Prescription Lenses. Everyday use of prescription corrective lenses will not provide
adequate protection against most occupational eye and face hazards, so employers must make sure that employees with corrective lenses either wear eye protection that incorporates the
prescription into the design or wear additional eye protection over their prescription lenses.
Types of Eye and Face Protection
Some of the most common types of eye and face protection include the following:
Safety spectacles: These protective eyeglasses have safety frames constructed of metal or plastic and impact-resistant lenses. Side shields are available on some models.
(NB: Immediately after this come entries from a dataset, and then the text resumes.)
(** * NV12 to RGB(A) conversion (cuda/cudaYUV-NV12.cu)

    A shallow embedding of the colour-conversion kernel [NV12ToRGBA], of its
    per-pixel transform [YUV2RGB] and of the host wrapper [launchNV12ToRGBA],
    followed by the properties of the conversion that were checked against
    it.

    Conventions of the embedding.
    - C integers are values of [Z]; every 32-bit operation of the source has
      its wrap-around written out ([u32], [add32], [mul32], ...), and the
      conversions between [int] and [uint32_t] are explicit ([to_int]).
    - [float] is IEEE 754 binary32, taken from the executable specification
      of the Standard Library ([SpecFloat], precision 24, emax 128); every
      operation of the source rounds on its own, as the source is written.
    - Device memory is not a value of the model: a unit of work returns the
      log of its loads from the source buffer and of its stores to the
      destination buffer ([event]), which is what the memory-safety and
      coverage properties talk about. *)

From Stdlib Require Import ZArith List Bool Lia Floats.SpecFloat.
From coqutil Require Import Z.bitblast.
Import ListNotations.
Local Open Scope Z_scope.

(** ** Machine integers *)

Module Int32.

Definition u8 (z : Z) : Z := z mod 2 ^ 8.
Definition u32 (z : Z) : Z := z mod 2 ^ 32.

(** Conversion of a 32-bit pattern to [int] (two's complement). *)
Definition to_int (z : Z) : Z :=
  let w := u32 z in if w <? 2 ^ 31 then w else w - 2 ^ 32.

Definition add32 (a b : Z) : Z := u32 (a + b).
Definition sub32 (a b : Z) : Z := u32 (a - b).
Definition mul32 (a b : Z) : Z := u32 (a * b).
Definition shl32 (a n : Z) : Z := u32 (Z.shiftl a n).
Definition shr32 (a n : Z) : Z := Z.shiftr (u32 a) n.
Definition or32 (a b : Z) : Z := Z.lor (u32 a) (u32 b).
Definition and32 (a b : Z) : Z := Z.land (u32 a) (u32 b).

End Int32.
Import Int32.

(** ** Single-precision floating point *)

Module F32.

Definition prec : Z := 24.
Definition emax : Z := 128.

Definition float : Set := spec_float.

(** Conversion of an integer to [float] (round to nearest even). *)
Definition of_Z (n : Z) : float := binary_normalize prec emax n 0 false.

Definition add : float -> float -> float := SFadd prec emax.
Definition sub : float -> float -> float := SFsub prec emax.
Definition mul : float -> float -> float := SFmul prec emax.
Definition div : float -> float -> float := SFdiv prec emax.

(** A decimal literal [n / 10^k]: the binary32 number nearest to it, which
    is the correctly rounded quotient of the two integers (both are
    represented exactly for the literals of this file). *)
Definition decimal (n : Z) (k : Z) : float := div (of_Z n) (of_Z (10 ^ k)).
(** With a positive radius the segment of length [L] is cut into
    [ceil (L / (2 r))] steps, none longer than [2 r]. *)
Lemma segment_spacing (s e : Point) (r : R) :
  0 < r ->
  let segLen := Point.mag (Point.sub e s) in
  let circlesInSegment := (Math_ceil (segLen / (2 * r)) - 1)%Z in
  let circleToCircle := Point.div (Point.sub e s) (IZR (circlesInSegment + 1)) in
  Z.of_nat (length (fillSegment s circleToCircle r circlesInSegment))
    = Z.max 0 circlesInSegment
  /\ (0 < segLen ->
      Z.of_nat (length (fillSegment s circleToCircle r circlesInSegment))
      = circlesInSegment)
  /\ consecutiveWithin
       (s :: map point (fillSegment s circleToCircle r circlesInSegment) ++ [e])
       (2 * r).
Proof.
  intros Hr segLen n step.
  assert (Hlen : length (fillSegment s step r n) = Z.to_nat n).
  { unfold fillSegment. rewrite length_map, length_seq. reflexivity. }
  pose proof (mag_nonneg (Point.sub e s)) as Hnonneg. fold segLen in Hnonneg.
  pose proof (Zceil_bound (segLen / (2 * r))) as [Hlo Hhi].
  split; [rewrite Hlen; lia |].
  split.
  - intros Hpos. rewrite Hlen.
    assert (0 < segLen / (2 * r)) by (apply Rdiv_lt_0_compat; lra).
    assert (0 < IZR (Zceil (segLen / (2 * r)))) by lra.
    apply lt_IZR in H0. unfold n, Math_ceil. lia.
  - destruct (Rle_lt_or_eq_dec 0 segLen Hnonneg) as [Hpos | Hzero].
    + (* a proper segment *)
      assert (HN : (1 <= n + 1)%Z).
      { assert (0 < segLen / (2 * r)) by (apply Rdiv_lt_0_compat; lra).
        assert (0 < IZR (Zceil (segLen / (2 * r)))) by lra.
        apply lt_IZR in H0. unfold n, Math_ceil. lia. }
      assert (HNpos : 0 < IZR (n + 1)) by (apply IZR_lt; lia).
      assert (Hcentres :
        s :: map point (fillSegment s step r n) ++ [e]
        = map (stepped s step) (seq 0 (S (Z.to_nat n + 1)))).
      { rewrite fillSegment_centres. cbn [seq map]. f_equal.
        - apply point_eq; unfold stepped; simpl; lra.
        - rewrite seq_app, map_app. f_equal. cbn [seq map]. f_equal.
          assert (HINR : INR (1 + Z.to_nat n) = IZR (n + 1)).
          { rewrite INR_IZR_INZ. f_equal. lia. }
          apply point_eq; unfold stepped, step;
            cbn [Point.x Point.y Point.add Point.mult Point.div Point.sub];
            rewrite HINR; field; lra. }
      intros l1 p q l2 Hsplit. rewrite Hcentres in Hsplit.
      destruct (map_seq_consecutive _ _ _ _ _ _ _ Hsplit) as (i & -> & ->).
      rewrite dist_stepped. unfold step. rewrite mag_div by exact HNpos.
      fold segLen.
      assert (Hle : segLen / (2 * r) <= IZR (n + 1)).
      { unfold n, Math_ceil. replace (Zceil (segLen / (2 * r)) - 1 + 1)%Z
          with (Zceil (segLen / (2 * r))) by lia. exact Hhi. }
      apply (Rmult_le_compat_r (2 * r)) in Hle; [| lra].
      unfold Rdiv in Hle. rewrite Rmult_assoc, Rinv_l, Rmult_1_r in Hle by lra.
      apply (Rmult_le_reg_r (IZR (n + 1))); [exact HNpos |].
      unfold Rdiv. rewrite Rmult_assoc, Rinv_l, Rmult_1_r by lra. lra.
    + (* start and end coincide *)
      assert (Hn : n = (-1)%Z).
      { unfold n, Math_ceil. rewrite <- Hzero. unfold Rdiv. rewrite Rmult_0_l.
        rewrite (Zceil_eq 0 0) by (simpl; lra). reflexivity. }
      intros l1 p q l2 Hsplit.
      assert (Hfill : fillSegment s step r n = []) by (rewrite Hn; reflexivity).
      rewrite Hfill in Hsplit. simpl in Hsplit.
      destruct l1 as [| x [| y l1]]; simpl in Hsplit.
      * injection Hsplit as <- <- _. rewrite dist_mag_sub. fold segLen. lra.
      * injection Hsplit as _ _ Hsplit. discriminate.
      * injection Hsplit as _ _ Hsplit. destruct l1; discriminate.
Qed.

(** What [placeSegment] appends for a segment that is not clipped away. *)
Lemma placeSegment_clipped (r : R) (min max : Point) (circles : list Circle)
    (lastPlacedCircle : option Point) (a b s e : Point) :
  clipLine a b min max = Some (s, e) ->
  let segLen := Point.mag (Point.sub e s) in
  let circlesInSegment := (Math_ceil (segLen / (2 * r)) - 1)%Z in
  let circleToCircle := Point.div (Point.sub e s) (IZR (circlesInSegment + 1)) in
  exists startpart : list Circle,
    (startpart = [] \/ startpart = [mkCircle s r])
    /\ placeSegment r min max (circles, lastPlacedCircle) a b
       = (circles ++ startpart
            ++ mkCircle e r :: fillSegment s circleToCircle r circlesInSegment,
          Some e).
Proof.
  intros Hclip segLen n step. unfold placeSegment. rewrite Hclip.
  rewrite two_radius. fold segLen. fold n. fold step.
  destruct (match lastPlacedCircle with
            | Some l => Point.dist l s >=? 2 * r
            | None => true
            end).
  - exists [mkCircle s r]. split; [auto |]. rewrite <- !app_assoc. reflexivity.
  - exists []. split; [auto |]. rewrite <- !app_assoc. reflexivity.
Qed.

Lemma placeSegment_grows (r : R) (min max : Point) (st : list Circle * option Point)
    (a b : Point) :
  exists added : list Circle,
    fst (placeSegment r min max st a b) = fst st ++ added.
Proof.
  destruct st as [circles lastPlacedCircle].
  destruct (clipLine a b min max) as [[s e] |] eqn:Hclip.
  - destruct (placeSegment_clipped r min max circles lastPlacedCircle a b s e Hclip)
      as (startpart & _ & ->).
    eexists. reflexivity.
  - unfold placeSegment. rewrite Hclip. exists []. simpl. rewrite app_nil_r. reflexivity.
Qed.

Lemma placePath_grows (r : R) (min max : Point) (projectedPath : list Point)
    (st : list Circle * option Point) :
  exists added : list Circle,
    fst (placePath r min max projectedPath st) = fst st ++ added.
Proof.
  revert st. induction projectedPath as [| a rest IH]; intros st.
  - exists []. simpl. rewrite app_nil_r. reflexivity.
  - destruct rest as [| b rest].
    + exists []. simpl. rewrite app_nil_r. reflexivity.
    + change (placePath r min max (a :: b :: rest) st)
        with (placePath r min max (b :: rest) (placeSegment r min max st a b)).
      destruct (IH (placeSegment r min max st a b)) as [added2 ->].
      destruct (placeSegment_grows r min max st a b) as [added1 ->].
      exists (added1 ++ added2). rewrite app_assoc. reflexivity.
Qed.

(** The circles of every segment that is not clipped away are part of
    the chain: the one at its end and those that fill it, preceded by the
    one at its start unless the last circle placed is near enough. *)
Lemma placePath_segment (r : R) (min max : Point) (pre : list Point) (a b : Point)
    (post : list Point) (s e : Point) (st : list Circle * option Point) :
  clipLine a b min max = Some (s, e) ->
  let segLen := Point.mag (Point.sub e s) in
  let circlesInSegment := (Math_ceil (segLen / (2 * r)) - 1)%Z in
  let circleToCircle := Point.div (Point.sub e s) (IZR (circlesInSegment + 1)) in
  exists before startpart after : list Circle,
    (startpart = [] \/ startpart = [mkCircle s r])
    /\ fst (placePath r min max (pre ++ a :: b :: post) st)
       = before ++ startpart
           ++ mkCircle e r :: fillSegment s circleToCircle r circlesInSegment ++ after.
Proof.
  intros Hclip segLen n step. revert st.
  induction pre as [| p pre IH]; intros [circles lastPlacedCircle].
  - change (placePath r min max ([] ++ a :: b :: post) (circles, lastPlacedCircle))
      with (placePath r min max (b :: post)
              (placeSegment r min max (circles, lastPlacedCircle) a b)).
    destruct (placeSegment_clipped r min max circles lastPlacedCircle a b s e Hclip)
      as (startpart & Hstart & Hseg).
    destruct (placePath_grows r min max (b :: post)
                (placeSegment r min max (circles, lastPlacedCircle) a b))
      as [after ->].
    rewrite Hseg. simpl fst. exists circles, startpart, after.
    split; [exact Hstart |]. rewrite <- !app_assoc. reflexivity.
  - assert (Hstep : exists (h : Point) (rest : list Point),
                      pre ++ a :: b :: post = h :: rest).
    { destruct pre; simpl; eauto. }
    destruct Hstep as (h & rest & Hrest).
    change ((p :: pre) ++ a :: b :: post) with (p :: (pre ++ a :: b :: post)).
    rewrite Hrest.
    change (placePath r min max (p :: h :: rest) (circles, lastPlacedCircle))
      with (placePath r min max (h :: rest)
              (placeSegment r min max (circles, lastPlacedCircle) p h)).
    rewrite <- Hrest. apply IH.
Qed.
Goggles: These are tight-fitting eye protection that completely cover the eyes, eye sockets and the facial area immediately surrounding the eyes and provide protection
from impact, dust and splashes. Some goggles will fit over corrective lenses.
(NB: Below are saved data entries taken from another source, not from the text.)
Definition put_entry (name : string) (x : node) (d : node) : node :=
  match d with
  | Dir m es => Dir m (assoc_set name x es)
  | _ => d
  end.

Definition del_entry (name : string) (d : node) : node :=
  match d with
  | Dir m es => Dir m (assoc_del name es)
  | _ => d
  end.

(** Create or replace the entry [name] of the directory at [d]. *)
Definition put (d : location) (name : string) (x : node) (root : node) : node :=
  alter d (put_entry name x) root.

(** Remove the entry [name] (with everything below it) from the
    directory at [d]. *)
Definition del (d : location) (name : string) (root : node) : node :=
  alter d (del_entry name) root.

Definition set_mode (mode : Z) (n : node) : node :=
  match n with
  | File c t _ => File c t mode
  | Dir _ es => Dir mode es
  | Symlink t => Symlink t
  end.

(** ** Path resolution *)

Inductive step :=
| Done (l : location)
| Fail (e : errno)
| Follow (cur : location) (cs : list string).

(** Walk the components [cs] from the directory at [cur] up to the first
    symbolic link. *)
Fixpoint walk1 (root : node) (cur : location) (cs : list string) : step :=
  match cs with
  | [] => Done cur
  | c :: rest =>
      if String.eqb c "." then walk1 root cur rest
      else if String.eqb c ".." then walk1 root (removelast cur) rest
      else
        match peek root (cur ++ [c]) with
        | None => Fail ENOENT
        | Some KDir => walk1 root (cur ++ [c]) rest
        | Some KFile =>
            match rest with
            | [] => Done (cur ++ [c])
            | _ => Fail ENOTDIR
            end
        | Some (KLink t) =>
            Follow (if os_path_isabs t then [] else cur) (components t ++ rest)
        end
  end.

(** Follow at most [links] symbolic links. *)
Fixpoint walk (links : nat) (root : node) (cur : location) (cs : list string)
  : sys location :=
  match walk1 root cur cs with
  | Done l => Ok l
  | Fail e => Err e
  | Follow cur' cs' =>
      match links with
      | O => Err ELOOP
      | S n => walk n root cur' cs'
      end
  end.

Definition MAXSYMLINKS : nat := 40.

(** The location a path names, following every symbolic link
    ([stat]).  Relative paths start at the root. *)
Definition stat_loc (root : node) (path : string) : sys location :=
  if String.eqb path "" then Err ENOENT
  else walk MAXSYMLINKS root [] (components path).

Definition is_dots (c : string) : bool :=
  (String.eqb c "." || String.eqb c "..")%bool.

(** The directory and the name of the last component of a path; the
    directory is resolved, the name is not looked up. *)
Definition parent_loc (root : node) (path : string) : sys (location * string) :=
  match rev (components path) with
  | [] => Err (if String.eqb path "" then ENOENT else EEXIST)
  | c :: rinit =>
      if is_dots c then Err EINVAL
      else
        sbind (walk MAXSYMLINKS root [] (rev rinit)) (fun d =>
        match peek root d with
        | Some KDir => Ok (d, c)
        | _ => Err ENOTDIR
        end)
  end.

(** A path that ends in a dot component, or has no component, names a
    directory. *)
Definition stat_dir (root : node) (path : string) : sys location :=
  sbind (stat_loc root path) (fun l =>
  match peek root l with
  | Some KDir => Ok l
  | _ => Err ENOTDIR
  end).

(** The location a path names, not following a symbolic link in the
    last component ([lstat]). *)
Definition lstat_loc (root : node) (path : string) : sys location :=
  match rev (components path) with
  | [] => stat_dir root path
  | c :: _ =>
      if is_dots c then stat_dir root path
      else
        sbind (parent_loc root path) (fun dn =>
        match peek root (fst dn ++ [snd dn]) with
        | Some _ => Ok (fst dn ++ [snd dn])
        | None => Err ENOENT
        end)
  end.

Definition lstat (root : node) (path : string) : sys kind :=
  sbind (lstat_loc root path) (fun l =>
  match peek root l with
  | Some k => Ok k
  | None => Err ENOENT
  end).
Welding shields: Constructed of vulcanized fiber or fiberglass and fitted with a filtered lens, welding shields protect eyes from burns caused by infrared or intense
radiant light; they also protect both the eyes and face from flying sparks, metal spatter and slag chips produced during welding, brazing, soldering and cutting operations. OSHA requires
filter lenses to have a shade number appropriate to protect against the specific hazards of the work being performed in order to protect against harmful light radiation.
Laser safety goggles: These specialty goggles protect against intense concentrations of light produced by lasers. The type of laser safety goggles an employer chooses
will depend upon the equipment and operating conditions in the workplace.
Face shields: These transparent sheets of plastic extend from the eyebrows to below the chin and across the entire width of the employee’s head. Some are polarized for
glare protection. Face shields protect against nuisance dusts and potential splashes or sprays of hazardous liquids but will not provide adequate protection against impact hazards. Face
shields used in combination with goggles or safety spectacles will provide additional protection against impact hazards.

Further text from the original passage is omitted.